Up to the line containing "tree_size : Z)", nothing is kept; from that line through the end of the data below, output every line exactly.

Collected data entries
────────────────────────────────────────

(* ===== verification/Proofs.v ===== *)
(** * What the two Merkle proofs share: [crates/mtc/src/proof.rs] *)

From S2P Require Import Prelude Types.

Local Open Scope Z_scope.

Inductive ProofError : Type :=
| IndexOutOfRange (index tree_size : Z)
| NonMonotonicSizes (old_size new_size : Z)
| TreeTooSmall (requested available : Z)
| MalformedPath (expected actual : Z)
| RootMismatch.

Definition largest_power_of_two_below (n : Z) : Z := Z.shiftl 1 (ilog2 (n - 1)).

(** [x & 1 == 1]. *)
Definition low_bit (x : Z) : bool := Z.land x 1 =? 1.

────────────────────────────────────────

**Result of this task**
| IndexOutOfRange (index tree_size : Z)
| NonMonotonicSizes (old_size new_size : Z)
| TreeTooSmall (requested available : Z)
| MalformedPath (expected actual : Z)
| RootMismatch.

Definition largest_power_of_two_below (n : Z) : Z := Z.shiftl 1 (ilog2 (n - 1)).

(** [x & 1 == 1]. *)
Definition low_bit (x : Z) : bool := Z.land x 1 =? 1.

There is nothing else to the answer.